The end of the year is fast approaching and as December 31st draws ever near, time to implement those smart, last minute tax strategies is running out. To help make sure you get the most out of your efforts this year, here are some tax tips from the professionals at Clayton, Paulk, and Associates!
Tax Tips for the End of the Year
2014 offers many familiar tax breaks you can take advantage of, alongside a few new ones you may not be aware of. These include everything from standard charity contributions to advice on The Affordable Care Act (ACA) or “Obamacare”, which could have an impact on certain tax payers.
Deferring Your Income
One of the simplest end of year tax tips we can offer you is this: if possible, defer your income. Not all tax payers will be able to pull off this crafty move, but if you find yourself nearing the upper portion of a tax bracket or want to try and avoid the net investment income tax – and you even have the option to defer your income – you may want to consider this option.
For example, if you are a freelancer and have not submitted invoices for completed work, you might be able to ask your employer to pay you after the new year. Be warned, however: if you anticipate you might make more money next year or even the same, you will find yourself in the same situation come tax season the following year.
Be Charitable and Giving
Sometimes you have to give in order to receive. We are not saying that should be your inspiration for gift-giving or charitable contributions, but if you do donate to charities, be advised that you can deduct certain contributions – just make sure you save all of your receipts, no matter how small. It all adds up!
If you have not donated yet this year, or are feeling extra generous, now is the time to do so. Similarly, as a single filer, you are able to gift up to $14,000 per year to any number of individuals (if filing married, you and your wife can double this number), reducing the size of your estate and possible estate taxes. These gifts can be in the form of cash, stocks, partial real estate, and even payments to medical or educational needs.

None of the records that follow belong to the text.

Definition toy_short : list (list_op * ordering) := take 8 toy_ops.
Lemma strict_contiguous_witness : ∃ answers L n, run_list toy_short (newList true) = Ok (answers, L) ∧
  map (fun tx => tx_nonce tx) (list_Flatten map_to_list L).1 = seqZ n (list_Len L).
Proof.
  apply strict_contiguous.
  - cbn. repeat (split; [done || (unfold is_u64; lia)|]). done.
  - cbn. split; [by left|]. split; [right; right; eexists; split; [reflexivity|reflexivity]|].
    split; [right; left; eexists; reflexivity|]. split; [right; left; eexists; reflexivity|].
    split; [right; right; eexists; split; [reflexivity|reflexivity]|]. split; [right; right; eexists; split; [reflexivity|reflexivity]|]. done.
Defined.
Definition parent_of (b : Block Transaction Wd) (number : Z) : option (Block Transaction Wd) := GetBlock (ParentHash (b_header b)) (u64 (number - 1)).
(** Down to the height [low]; [None] when a block is missing. *)
Fixpoint descend {E} (fuel : nat) (b : Block Transaction Wd) (low : Z) (txs : list Transaction) : outcome E (option (Block Transaction Wd * list Transaction)) :=
  match fuel with
  | O => Panic
  | S fuel =>
      n ← NumberU64 b;
      if n <=? low then Ok (Some (b, txs)) else
      match parent_of b n with None => Ok None | Some b' => descend fuel b' low (txs ++ b_transactions b) end
  end.
(** Both down to the common ancestor. *)
Fixpoint common {E} (fuel : nat) (rem add : Block Transaction Wd) (discarded included : list Transaction) : outcome E (option (list Transaction * list Transaction)) :=
  match fuel with
  | O => Panic
  | S fuel =>
      if Block_Hash keccak rem =? Block_Hash keccak add then Ok (Some (discarded, included)) else
      n ← NumberU64 rem;
      match parent_of rem n with
      | None => Ok None
      | Some rem' =>
          k ← NumberU64 add;
          match parent_of add k with
          | None => Ok None
          | Some add' => common fuel rem' add' (discarded ++ b_transactions rem) (included ++ b_transactions add)
          end
      end
  end.
(** The transactions of the old chain that the new one does not have; [None]
    when the reset is given up. *)
Definition reinjected {E} (oldHead newHead : Header) : outcome E (option (list Transaction)) :=
  oldNum ← deref (Number oldHead);
  newNum ← deref (Number newHead);
  let oldNum := big_Uint64 oldNum in
  let newNum := big_Uint64 newNum in
  if 64 <? reorg_depth oldNum newNum then Ok (Some []) else
  match GetBlock (Header_Hash keccak oldHead) oldNum with
  | None => if oldNum <=? newNum then Ok None else Ok (Some [])
  | Some rem =>
      add ← deref (GetBlock (Header_Hash keccak newHead) newNum);
      r ← NumberU64 rem;
      a ← NumberU64 add;
      x ← descend (S (Z.to_nat r)) rem a [];
      match x with
      | None => Ok None
      | Some (rem, discarded) =>
          r ← NumberU64 rem;
          y ← descend (S (Z.to_nat a)) add r [];
          match y with
          | None => Ok None
          | Some (add, included) =>
              z ← common (S (S (Z.to_nat r))) rem add discarded included;
              match z with
              | None => Ok None
              | Some (discarded, included) =>
                  let d := TxDifference keccak (map inner discarded) (map inner included) in
                  Ok (Some (base.filter (fun tx => inner tx ∈ d) discarded))
              end
          end
      end
  end.
Definition reset {E} (oldHead newHead : option Header) : stm E unit :=
  reinject ← pure_out (match oldHead with
    | None => Ok (Some [])
    | Some old =>
        new ← deref newHead;
        if Header_Hash keccak old =? ParentHash new then Ok (Some []) else reinjected old new
    end);
  match reinject with
  | None => mret tt
  | Some reinject =>
      let newHead := default CurrentBlock newHead in
      match StateAt (Root newHead) with
      | None => mret tt
      | Some statedb =>
          _ ← mods (set_head statedb (newNoncer statedb) (GasLimit newHead));
          _ ← addTxsLocked reinject false newAccountSet;
          number ← pure_out (deref (Number newHead));
          let next := Some (number + 1) in
          n ← tick;
          mods (set_forks (IsIstanbul chainconfig next) (IsBerlin chainconfig next) (IsLondon chainconfig next)
                  (IsShanghai chainconfig (u64 (Now n / 10 ^ 9))))
      end
  end.

Fixpoint last_nonces {E} (addrs : list Z) (nonces : gmap Z Z) : stm E (gmap Z Z) :=
  match addrs with
  | [] => mret nonces
  | addr :: addrs =>
      n ← tick;
      highest ← with_pending addr (list_LastElement (order n Transaction));
      last_nonces addrs (<[addr := u64 (tx_nonce highest + 1)]> nonces)
  end.
Definition set_base_fee {E} (newHead : option Header) : stm E unit :=
  match newHead with
  | None => mret tt
  | Some h =>
      number ← pure_out (deref (Number h));
      if negb (IsLondon chainconfig (Some (number + 1))) then mret tt else
      fee ← pure_out (match CalcBaseFee chainconfig h with Ok f => Ok f | _ => Panic end);
      n ← tick; p ← asks id;
      l ← sure (pl_SetBaseFee (order n Transaction) (Some fee) (all p) (priced p));
      mods (set_priced l)
  end.
(** A request to reset names the old and the new head. *)
Definition runReorg {E} (resets : option (option Header * option Header)) (dirtyAccounts : option accountSet) : stm E (list Transaction) :=
  n ← tick;
  promoteAddrs ← (match resets with
    | None => mret (match dirtyAccounts with Some s => (as_flatten (order n ()) s).1 | None => [] end)
    | Some (oldHead, newHead) =>
        _ ← reset oldHead newHead;
        n ← tick;
        q ← asks queue;
        mret (map fst (order n txlist q))
    end);
  promoted ← promoteExecutables promoteAddrs;
  _ ← (match resets with
       | None => mret tt
       | Some (_, newHead) =>
           _ ← demoteUnexecutables;
           _ ← set_base_fee newHead;
           n ← tick;
           m ← asks pending;
           nonces ← last_nonces (map fst (order n txlist m)) ∅;
           mods (fun p => set_nonces (nn_setAll nonces (pendingNonces p)) p)
       end);
  _ ← truncatePending;
  _ ← truncateQueue;
  _ ← mods (set_changes 0);
  mret promoted.

(** ** Other operations *)

Definition SetGasPrice {E} (price : Z) : stm E unit :=
  old ← asks gasPrice;
  _ ← mods (set_gasPrice price);
  if old <? price then
    n ← tick;
    drop ← asks (fun p => lk_RemotesBelowTip (order n Transaction) price (all p));
    _ ← each (fun tx => _ ← removeTx (tx_hash tx) false; mret tt) drop;
    priced_Removed (zlen drop)
  else mret tt.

The Affordable Care Act and Taxes
Under the Affordable Care Act (ACA), individuals must have health insurance coverage or face a penalty of up to a maximum of $285. This penalty is due at the same time as your tax payment (if owed) and takes into account the amount of time you have been uninsured – each month you do not have coverage, you will owe 1/12 of the total yearly penalty.
Hire a Tax Professional or CPA
When in doubt, it is always best to consult with a certified tax professional, CPA, or accountant. They can advise you with regards to the best path you should pursue with your tax return and answer any questions you may have.